7. When simpler is sufficient

If a simple OLS gets you 90% of the accuracy of XGBoost, often OLS is the right answer: faster, interpretable, easier to debug, easier to maintain in production. ML's marginal accuracy gain is sometimes not worth the operational complexity.

Modern best practice: tool selection

State the GOAL: prediction, explanation, hypothesis test, decision support.
Match the goal to the right tool family: classical stats for inference/hypothesis tests; ML for prediction; causal inference for effects.
Consider deployment constraints: interpretability, fairness, reliability, distribution-shift exposure.
Pick the SIMPLEST tool that meets the requirements. Add complexity only when justified.
Document trade-offs in the Model Card.

Try it

Walk through the 5 questions with a real problem you've worked on. Each "Yes" to caveats flags a consideration.
Compare to a recent ML deployment in your field: would the decision tree have predicted the failures or trade-offs you saw?
Note that NONE of the questions ask "is ML cool enough for this problem?". The decision is always driven by goals and constraints, not popularity.
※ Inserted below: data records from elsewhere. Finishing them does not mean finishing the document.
(* ===== verification/PartyIface.v ===== *)
(** * The contract of the party backends and a client of it

    [struct PartyDB] (partydb.h, not under [src/]) is the interface the
    character server holds: it never sees [PartyDB_SQL].  [PartyDBLaws]
    states, against the abstract view of the server's tables
    ([party_view], [party_keys]), what the client below relies on: the
    iterator yields the keys of the table and leaves the server alone,
    and [load] returns a party's view without changing the server.  Both
    hold of any round-trip-free run of the SQL backend's vtable
    ([party_db_sql_sql_laws]).

    The client is the startup pattern of a server that keeps its parties
    in memory: take the iterator, and for each key it returns load the
    party into the caller's struct and keep a copy.  The iterator and
    [load] share the connection, and [load] issues its own queries
    between two advances: the client theorem shows that this
    interleaving yields the view of every party, which holds because the
    iterator holds its keys itself (spec section 4.4). *)

From S2P Require Import Prelude CLib Account SqlModel CsdbIterator PartySql.
Import CSDBIter PartySQL.

Module PartyIface.

(** ** The contract *)

Class PartyDBLaws {Obj} (vt : PartyDB Obj) : Prop := {
  law_iterator o c :
    c_faults c = [] -> keys_int (sv_tables (c_server c)) ->
    exists it c', vt_iterator vt o c = Ok it c' /\ iter_wf it /\
      remaining it = party_keys (sv_tables (c_server c)) /\
      c_server c' = c_server c /\ c_faults c' = [];
  law_load o pid c p :
    c_faults c = [] -> view_wf (sv_tables (c_server c)) pid ->
    exists c', vt_load vt o pid (c, p) =
      match party_view (sv_tables (c_server c)) pid with
      | Some v => Ok true (c', v)
      | None => Ok false (c', party_zero)
      end /\ c_server c' = c_server c /\ c_faults c' = []
}.

(** ** The client *)

(** A program on the connection alone, run on the state with the struct. *)
Definition with_struct {A} (m : M conn A) : M PS A := fun s =>
  match m s.1 with Ok a c => Ok a (c, s.2) | Brk c => Brk (c, s.2) | Undef => Undef end.

Section Client.
Context {Obj : Type} (vt : PartyDB Obj) (o : Obj).

(** [n] rounds of [while (iter->next(iter, &key)) { if (db->load(db, &p,
    key)) keep(p); }]. *)
Fixpoint load_keys (n : nat) (it : CSDBIterator_SQL) : M PS (list party) :=
  match n with
  | O => mret []
  | S n' =>
      match csdb_sql_iterator_next it with
      | (None, _) => mret []
      | (Some k, it') =>
          vt_load vt o k ≫= λ ok : bool,
          get_party ≫= λ p : party,
          load_keys n' it' ≫= λ ps : list party,
          mret (if ok then p :: ps else ps)
      end
  end.

(** The whole loop: as many rounds as the iterator holds keys. *)
Definition load_all : M PS (list party) :=
  it ← with_struct (vt_iterator vt o);
  load_keys (iter_measure it) it.

Context `{!PartyDBLaws vt}.

Lemma load_keys_spec n it c p :
  let T := sv_tables (c_server c) in
  -1 <= pos it -> Z.of_nat (length (ids_arr it)) = ids_num it -> (iter_measure it <= n)%nat ->
  c_faults c = [] -> (forall k, k ∈ remaining it -> view_wf T k) ->
  exists c' p', load_keys n it (c, p) = Ok (omap (party_view T) (remaining it)) (c', p') /\
    c_server c' = c_server c /\ c_faults c' = [].
Proof.
  cbv zeta. revert it c p. induction n as [|n IH]; intros it c p Hp Hl Hn Hf Hw; cbn [load_keys];
    destruct (decide (iter_measure it = O)) as [H0|H0].
  - rewrite remaining_end by assumption. eauto.
  - lia.
  - rewrite measure_zero, remaining_end by assumption. eauto.
  - rewrite measure_pos by exact H0. rewrite (remaining_step it) in Hw |- * by assumption.
    set (k := nth _ _ _) in *. set (it' := mk_iter _ _ _) in *.
    destruct (law_load o k c p Hf (Hw k ltac:(left))) as (c1 & E & Hs1 & Hf1).
    assert (Hw' : forall k', k' ∈ remaining it' -> view_wf (sv_tables (c_server c1)) k').
    { intros k' Hk'. rewrite Hs1. apply Hw. by right. }
    destruct (IH it' c1 (match party_view (sv_tables (c_server c)) k with Some v => v | None => party_zero end))
      as (c2 & p2 & E2 & Hs2 & Hf2);
      [unfold it'; cbn; lia | unfold it'; cbn; lia | unfold it', iter_measure in *; cbn; lia
      | exact Hf1 | exact Hw' |].
    rewrite Hs1 in E2. exists c2, p2. split; [|split; congruence].
    assert (Ho : omap (party_view (sv_tables (c_server c))) (k :: remaining it') =
                 match party_view (sv_tables (c_server c)) k with
                 | Some v => v :: omap (party_view (sv_tables (c_server c))) (remaining it')
                 | None => omap (party_view (sv_tables (c_server c))) (remaining it')
                 end) by reflexivity.
    rewrite Ho. unfold mbind, M_bind. rewrite E.
    destruct (party_view _ k); cbn -[load_keys]; rewrite E2; reflexivity.
Qed.

(** The client against the contract: with no failing round trip and
    well-formed rows, it collects the view of every party of the table. *)
Lemma load_all_spec c p :
  let T := sv_tables (c_server c) in
  c_faults c = [] -> keys_int T -> (forall k, k ∈ party_keys T -> view_wf T k) ->
  exists s', load_all (c, p) = Ok (omap (party_view T) (party_keys T)) s' /\ c_server s'.1 = c_server c.
Proof.
  cbv zeta. intros Hf Hk Hw.
  destruct (law_iterator o c Hf Hk) as (it & c1 & E & Hwf & Hr & Hs1 & Hf1).
  apply iter_wf_bounds in Hwf as [Hp Hl].
  unfold load_all, mbind, M_bind, with_struct. cbn. rewrite E.
  rewrite <- Hr in Hw |- *. rewrite <- Hs1 in Hw |- *.
  destruct (load_keys_spec (iter_measure it) it c1 p Hp Hl ltac:(lia) Hf1 Hw) as (c2 & p2 & E2 & Hs2 & _).
  rewrite E2. eexists. split; [reflexivity | cbn; congruence].
Qed.

End Client.

(** ** The SQL backend meets the contract *)

#[export] Instance party_db_sql_laws : PartyDBLaws party_db_sql_vtable.
Proof.
  split.
  - intros o c Hf Hk. cbn. rewrite party_db_sql_iterator_nofault by (try rewrite Hf; done).
    eexists _, _. split; [reflexivity|]. rewrite Hf. cbn.
    split; [left; cbn; lia|]. unfold remaining. cbn. by rewrite drop_0.
  - intros o pid c p Hf Hw. cbn. unfold party_db_sql_load, mbind, M_bind.
    rewrite fromsql_nofault by assumption. exists (set_rs c rs_empty).
    by destruct (party_view _ _).
Qed.

(** Composition of the iterator and [load] on the SQL backend: a
    client that takes [party_db_sql_iterator] and loads each key it
    returns with [party_db_sql_load], on the same connection, collects the
    view of every party of the table (in the table's order), when no
    round trip fails and the rows hold [int]s; and it leaves the server
    as it was. *)
Theorem party_db_sql_load_all db c p :
  let T := sv_tables (c_server c) in
  c_faults c = [] -> keys_int T -> (forall k, k ∈ party_keys T -> view_wf T k) ->
  exists s', load_all party_db_sql_vtable db (c, p) = Ok (omap (party_view T) (party_keys T)) s' /\
    c_server s'.1 = c_server c.
Proof. apply load_all_spec. typeclasses eauto. Qed.

(** [sample_conn_2]: the two parties, loaded. *)
Lemma party_db_sql_load_all_witness :
  c_faults sample_conn_2 = [] /\ keys_int (sv_tables (c_server sample_conn_2)) /\
  (forall k, k ∈ party_keys (sv_tables (c_server sample_conn_2)) -> view_wf (sv_tables (c_server sample_conn_2)) k) /\
  exists s', load_all party_db_sql_vtable sample_db (sample_conn_2, party_zero) =
    Ok (omap (party_view (sv_tables (c_server sample_conn_2))) (party_keys (sv_tables (c_server sample_conn_2)))) s' /\
    c_server s'.1 = c_server sample_conn_2.
Proof.
  assert (Hk : keys_int (sv_tables (c_server sample_conn_2))) by (apply keys_int_b_sound; vm_compute; reflexivity).
  assert (Hw : forall k, k ∈ party_keys (sv_tables (c_server sample_conn_2)) ->
                 view_wf (sv_tables (c_server sample_conn_2)) k).
  { intros k Hk'. apply view_wf_b_sound. vm_compute in Hk'.
    apply list_elem_of_In in Hk'. destruct Hk' as [<- | [<- | []]]; vm_compute; reflexivity. }
  split; [reflexivity|]. split; [exact Hk|]. split; [exact Hw|].
  exact (party_db_sql_load_all sample_db sample_conn_2 party_zero eq_refl Hk Hw).
Defined.

End PartyIface.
A regulatory body proposes that high-stakes ML deployment in healthcare must include interpretable predictions, fairness audits, and calibration. Argue why this is essential, citing failure modes you've learned in §§9.1-9.7.

What you now know

ML is not the right tool for: hypothesis testing, small N, distribution-shifted deployment, high-stakes unexplained decisions, regulated settings, or when data quality is the bottleneck. The right tool matches the goal. Modern responsible practice: state goals, evaluate options, pick simplest tool meeting requirements. PART 9 COMPLETE. The book continues with capstones (§10) and master workflow reference (§12).

References

Rudin, C. (2019). "Stop explaining black box machine learning models for high stakes decisions and use interpretable models instead." Nature Machine Intelligence 1(5), 206-215.
Heaven, D. (2020). "Why deep-learning AIs are so easy to fool." Nature 574, 163-166.
Mehrabi, N., Morstatter, F., Saxena, N., Lerman, K., Galstyan, A. (2021). "A survey on bias and fairness in machine learning." ACM Computing Surveys 54(6), Article 115.
D'Amour, A., et al. (2022). "Underspecification presents challenges for credibility in modern machine learning." JMLR 23(226), 1-61.
Ribeiro, M.T., Singh, S., Guestrin, C. (2016). "Why should I trust you? Explaining the predictions of any classifier." KDD. (LIME.)